To know whether you have organizational Pressure, ask yourself: Does the Executive sponsor actively inquire about the implementation status and ask how they can help? Are there bonuses tied to the successful completion of the project? Do you feel motivation (positive or negative) to implement?
Why do you need Pressure for Change?
There is a reason WHY the software was purchased from the business perspective. As previously mentioned, a business need or opportunity is usually at the heart of new software implementations. If the reason WHY has not been communicated broadly, then the Pressure is limited. Translating the need to the implementation team and those individuals the change will impact is critical to success. Why is that critical?
Think of the last time you made a change in your life. Was it fate, or was there something that led you to make that change? I hope you’ll say there was an event or moment when you realized the change was necessary. Now, without that moment of realization – would you have made it? Again – I’m hoping you are following my logic. We have to feel the need to change. In business, an executive mandate helps. And an organizational mandate with a time constraint is even better. “Mandate” may not be the right word here if you have adequately communicated the need for the change. If you’ve been able to share the vision and have obtained buy-in, which is ideal – the need for change will become personalized, and the Pressure for Change will be self-administered.
What happens when you don’t have it?
Being absent of Pressure to change is like driving in LA – no one is trying to go anywhere. There is no intended destination, just the pomp and circumstance of being seen to be going somewhere. Nothing will get done in an implementation with no need to do anything. It will be too easy to deprioritize the change over the daily work. The need for change, the catalyst in this arrangement, will not be felt.

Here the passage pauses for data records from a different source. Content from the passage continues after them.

(** The discipline as a monitor: it fails on a lock taken twice, an unlock
    without a lock, a context call outside the lock, and a wait or a
    return under the lock. *)
Definition mutex_discipline (held : bool) (o : Obs) : option bool :=
  match o with
  | CUnlockMutex => if held then Some false else None
  | _ =>
      if is_context_call o then (if held then Some held else None)
      else if needs_mutex_free o
           then (if held then None
                 else Some (match o with CLockMutex => true | _ => held end))
           else Some held
  end.

(** ** The swap interval a restore asks for *)

(** The interval most recently read with [SDL_GL_GetSwapInterval] in [l],
    or [saved] if none was. *)
Fixpoint last_swap_read (saved : Z) (l : list Obs) : Z :=
  match l with
  | [] => saved
  | CGL_GetSwapInterval i :: rest => last_swap_read i rest
  | _ :: rest => last_swap_read saved rest
  end.

Definition swap_provenance (saved : Z) (o : Obs) : option Z :=
  match o with
  | CGL_GetSwapInterval i => Some i
  | CGL_SetSwapInterval i _ => if (i =? saved) || (i =? 0) then Some saved else None
  | _ => Some saved
  end.

(** ** Pausing and resuming the audio devices *)

Definition is_audio_pause (o : Obs) : bool :=
  match o with CANDROIDAUDIO_PauseDevices => true | _ => false end.

Definition is_audio_resume (o : Obs) : bool :=
  match o with CANDROIDAUDIO_ResumeDevices => true | _ => false end.

(** [first] and [second] take turns, [first] first. *)
Definition alternating (first second : Obs -> bool) (b : bool) (o : Obs)
  : option bool :=
  if first o then (if b then None else Some true)
  else if second o then (if b then Some false else None)
  else Some b.

(** Whether the audio devices are paused, read off the machine. *)
Definition audio_paused (v : Variant) (m : Machine) : bool :=
  match v with
  | Blocking => match thread m with AppCode => false | InSemWait _ _ => true end
  | NonBlocking =>
      isPaused (videodata (world m))
      && negb (backup_context (statics (world m)))
      && pauseAudio (videodata (world m))
  end.

(** A call into the ANDROIDAUDIO or OpenSL ES backend. *)
Definition is_gated_audio_call (o : Obs) : bool :=
  match o with
  | CANDROIDAUDIO_PauseDevices | CopenslES_PauseDevices
  | CANDROIDAUDIO_ResumeDevices | CopenslES_ResumeDevices => true
  | _ => false
  end.

(** A pushed pixel format is positive and is given as both the wanted and
    the obtained format. *)
Definition valid_format (o : Obs) : Prop :=
  match o with
  | CAndroid_SetFormat wanted got => 0 < wanted /\ got = wanted
  | _ => True
  end.

(** What a paused NonBlocking call records when there is nothing to do:
    the failed poll of the Resume semaphore, the corrective audio cycle if
    the detector fires, the return. *)
Definition paused_idle_output (e : Env) : list Obs :=
  CSemTryWait Android_ResumeSem SDL_MUTEX_TIMEDOUT
  :: (if aaudio_DetectBrokenPlayState e
      then [Caaudio_PauseDevices; Caaudio_ResumeDevices] else [])
  ++ [Pump_return].

(** ** Device resets *)

(** The number of device resets pushed since the restore was last entered
    in [l]; [None] while no restore has been entered. *)
Fixpoint resets_since_restore (s : option nat) (l : list Obs) : option nat :=
  match l with
  | [] => s
  | o :: rest =>
      resets_since_restore
        (if is_restore o then Some O
         else if is_device_reset o then option_map S s
         else s)
        rest
  end.

(** The monitor fails on a device reset outside a restore and on a third
    one inside. *)
Definition reset_budget (s : option nat) (o : Obs) : option (option nat) :=
  if is_restore o then Some (Some O)
  else if is_device_reset o then
         match s with
         | Some k => if (k <? 2)%nat then Some (Some (S k)) else None
         | None => None
         end
       else Some s.

(** Pause and commit, then resume on a platform that lost the context. *)
Definition lost_context_cycle : list Action :=
  pause_and_commit ++ [PumpEvents lost_context_env; nativeResume; Wake].
(** * Proofs *)

(** ** What a piece of pump code can emit: rules that follow the syntax *)
Section Emits.
Variable P : Obs -> Prop.

Lemma emits_ret {A : Type} (a : A) : emits P (ret a).
Proof. intros w. constructor. Qed.

Lemma emits_get {A : Type} (f : World -> A) : emits P (get f).
Proof. intros w. constructor. Qed.

Lemma emits_modify (f : World -> World) : emits P (modify f).
Proof. intros w. constructor. Qed.

Lemma emits_call (o : Obs) : P o -> emits P (call o).
Proof. intros H w. repeat constructor. exact H. Qed.
Lemma reselect_run (status_repr : InstanceStatus.t -> string) (w : World) (cfg : Config)
      (index : Z) (announce : string) (d : PortDescriptor) :
  config w = Some cfg ->
  0 <= index ->
  nth_error (foundPorts w) (Z.to_nat index) = Some d ->
  exists w',
    reselect status_repr index announce w = Done tt w'
    /\ config w' = Some (set_sport (path d) cfg)
    /\ sPortPath w' = (if truthy (path d) then path d else "none")
    /\ tSockets w' = Some [] /\ tServer w' = None /\ isListening w' = false.
Proof.
  intros Hc Hi Hn. unfold reselect, port_at. msteps.
  destruct (index <? 0) eqn:E; [apply Z.ltb_lt in E; lia|]. rewrite Hn. msteps.
  rewrite (bind_deref config _ _ _ (a := cfg)) by exact Hc. cbv beta.
  fields. destruct (sPort w) as [[o]|]; msteps; fields; try destruct o; cbn [when]; msteps;
    match goal with
    | |- context [applyConfig status_repr ?c ?v] =>
        destruct (applyConfig_run status_repr c v)
          as (w' & Hrun & A & _ & B & C & D & E' & _);
        exists w'; rewrite Hrun; auto 10
    end.
Qed.

(** X17. The "previous port" action.  With the configured port at
    position [i] of the discovered set (-1 when it is not there), the
    action only logs that it cannot go back when [i] is at most 1; the
    placeholder at position 0 is never selected.  Otherwise the port at
    position [i - 1] becomes the configured one and the configuration is
    applied again. *)
Theorem previous_port_action :
  forall (status_repr : InstanceStatus.t -> string) (w : World) (cfg : Config),
    config w = Some cfg ->
    let i := findIndex (sport cfg) (foundPorts w) in
    (i <= 1 ->
     previousSPort_callback status_repr w
     = Done tt (set_trace
                  (trace w ++ [HostLog info "Cannot select previous Serial port in list: Already on the first port in the list."])
                  w))
    /\ (2 <= i ->
        exists d w',
          nth_error (foundPorts w) (Z.to_nat (i - 1)) = Some d
          /\ previousSPort_callback status_repr w = Done tt w'
          /\ config w' = Some (set_sport (path d) cfg)
          /\ sPortPath w' = (if truthy (path d) then path d else "none")).
Proof.
  intros status_repr w cfg Hc i. subst i.
  set (i := findIndex (sport cfg) (foundPorts w)).
  split; intros Hi; unfold previousSPort_callback, try_catch;
    unfold bind at 1; rewrite (@find_configured_index_run w cfg Hc); cbv zeta; fold i.
  - destruct (0 <? i - 1) eqn:E; [apply Z.ltb_lt in E; lia|]. reflexivity.
  - destruct (0 <? i - 1) eqn:E; [|apply Z.ltb_ge in E; lia].
    destruct (findIndex_range (sport cfg) (foundPorts w)) as [R|[_ R]];
      [|fold i in R; lia].
    fold i in R.
    destruct (nth_error (foundPorts w) (Z.to_nat (i - 1))) as [d|] eqn:En.
    + destruct (@reselect_run status_repr w cfg (i - 1)
                  "Selecting previous Serial port in list: " d Hc ltac:(lia) En)
        as (w' & Hrun & A & B & _).
      exists d, w'. rewrite Hrun. auto.
    + apply nth_error_None in En. lia.
Qed.

(** X18. The "next port" action.  With the configured port at position
    [i] of the discovered set (-1 when it is not there), the port at
    position [i + 1] becomes the configured one and the configuration is
    applied again, so a configured port that is not in the set is replaced
    by the first entry; at the last position the action only logs that it
    cannot go on. *)
Theorem next_port_action :
  forall (status_repr : InstanceStatus.t -> string) (w : World) (cfg : Config),
    config w = Some cfg ->
    let i := findIndex (sport cfg) (foundPorts w) in
    (Z.of_nat (List.length (foundPorts w)) <= i + 1 ->
     nextSPort_callback status_repr w
     = Done tt (set_trace
                  (trace w ++ [HostLog info "Cannot select next Serial port in list: Already on the last port in the list."])
                  w))
    /\ (i + 1 < Z.of_nat (List.length (foundPorts w)) ->
        exists d w',
          nth_error (foundPorts w) (Z.to_nat (i + 1)) = Some d
          /\ nextSPort_callback status_repr w = Done tt w'
          /\ config w' = Some (set_sport (path d) cfg)
          /\ sPortPath w' = (if truthy (path d) then path d else "none")).
Proof.
  intros status_repr w cfg Hc i. subst i.
  set (i := findIndex (sport cfg) (foundPorts w)).
  assert (Hlow : -1 <= i).
  { destruct (findIndex_range (sport cfg) (foundPorts w)) as [R|[_ R]]; fold i in R; lia. }
  split; intros Hi; unfold nextSPort_callback, try_catch;
    unfold bind at 1; rewrite (@find_configured_index_run w cfg Hc); cbv zeta; fold i;
    rewrite bind_get; cbv beta.
  - destruct (i + 1 <? Z.of_nat (List.length (foundPorts w))) eqn:E;
      [apply Z.ltb_lt in E; lia|]. reflexivity.
  - destruct (i + 1 <? Z.of_nat (List.length (foundPorts w))) eqn:E;
      [|apply Z.ltb_ge in E; lia].
    destruct (nth_error (foundPorts w) (Z.to_nat (i + 1))) as [d|] eqn:En.
    + destruct (@reselect_run status_repr w cfg (i + 1)
                  "Selecting next Serial port in list: " d Hc ltac:(lia) En)
        as (w' & Hrun & A & B & _).
      exists d, w'. rewrite Hrun. auto.
    + apply nth_error_None in En. lia.
Qed.
Import BaseInputTransport.

Section Hierarchy.

Variable isinstance_SystemFrame : Frame -> bool.

(** The frames of [deliveries] handed to [process_frame] one after the other. *)
Definition process_frames (deliveries : list (Frame * FrameDirection)) : Method unit :=
  for_each deliveries (fun fd => process_frame isinstance_SystemFrame (fst fd) (snd fd)).

(** The frames the transport has no handling of its own for: not one of the
    three requests it turns into other frames, and not a parameter update
    it consumes (an update is consumed unless it is dispatched as a system
    frame). *)
Definition passes (f : Frame) : bool :=
  match f with
  | BotInterruptionFrame | EmulateUserStartedSpeakingFrame
  | EmulateUserStoppedSpeakingFrame => false
  | VADParamsUpdateFrame _ | FilterUpdateSettingsFrame _ => isinstance_SystemFrame f
  | _ => true
  end.

End Hierarchy.

Fixpoint tasks_created (tr : list Event) : nat :=
  match tr with
  | [] => O
  | create_task _ :: rest => Datatypes.S (tasks_created rest)
  | _ :: rest => tasks_created rest
  end.

Fixpoint tasks_cancelled (tr : list Event) : nat :=
  match tr with
  | [] => O
  | cancel_task _ :: rest => Datatypes.S (tasks_cancelled rest)
  | _ :: rest => tasks_cancelled rest
  end.

Definition live (s : t) : nat :=
  match _audio_task s with Some _ => 1%nat | None => 0%nat end.

(** The state the VAD analysis of one audio frame yields to the loop:
    nothing when VAD is disabled, QUIET when no analyzer is configured, the
    analyzer's answer otherwise. *)
Definition heard (s : t) (a : Answers) : option VADState :=
  if vad_enabled (_params s) then
    Some (match vad_analyzer (_params s) with
          | Some _ => vad_says a
          | None => QUIET
          end)
  else None.
(** * ol/render/Feature: the render feature and its derived-geometry cache

    A shallow embedding of [src/ol/render/Feature.js] (class [RenderFeature])
    and of the helper functions it imports, followed by the properties of
    the feature facade: extent computation, lazy caching of derived
    geometry, per-ring midpoints, the tile-pixel to projected transform,
    property lookup and the frame of every accessor.

    Numbers.  A JavaScript number is modelled by [num]: a finite value is an
    exact rational ([Qc]), and the three special values [+Infinity],
    [-Infinity] and [NaN] are kept with their IEEE behaviour in arithmetic,
    comparison, [Math.min] and [Math.max].  Rounding, the overflow of a
    finite result to an infinity and the sign of zero are not represented:
    [nadd], [nmul] and [ndiv] are exact on finite values, and a property
    that needs a finite scale takes the computed scale as finite.  Reading a number array out of range gives [undefined]
    in JavaScript, which every arithmetic operation turns into [NaN]; the
    model reads [NaN] there.

    State.  A method is a function from the receiver to its result and the
    receiver as the call leaves it; the three cache fields are options.
    [transform] also threads the matrix [tmpTransform] that the module
    keeps, and answers [None] where the JavaScript throws.

    Layout.  The model (numbers, arrays, imported helpers, data model,
    methods), the vocabulary of the properties with sample data, the lemmas
    on each engine, and last the properties themselves, numbered C1 to
    C10 as in the specification's list of properties, followed by further
    properties of the methods, marked X.

    Properties.  The property object is a JavaScript object: [get] reads it
    with a plain bracket access, which walks the prototype chain. *)

From Stdlib Require Import ZArith QArith Qcanon Lia List.
From stdpp Require Import base option list numbers strings gmap.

I’ve seen too many implementations without any Pressure to Change, and they rarely end as successful engagements. “Nice to have” change management doesn’t exist. I have never seen a company purchase software without any pressure for change and then magically change how they do business. It doesn’t happen that way. I have seen plenty of companies that have purchased the software either not communicate the importance or apply any pressure for the change only to find themselves stuck in a software relationship they don’t want – because the software never gets implemented. Or it gets implemented, and the one dude in the corner that loves change is responsible for overcomplicating it because he wants to learn something new. “Slow Death” is accurate here. Either way, you look at it, you need Pressure for Change to make real change in your organization – especially when a software implementation is involved.
References and Resources
A Beautiful Constraint (Source: &Strategy – adapted by Michael Hay)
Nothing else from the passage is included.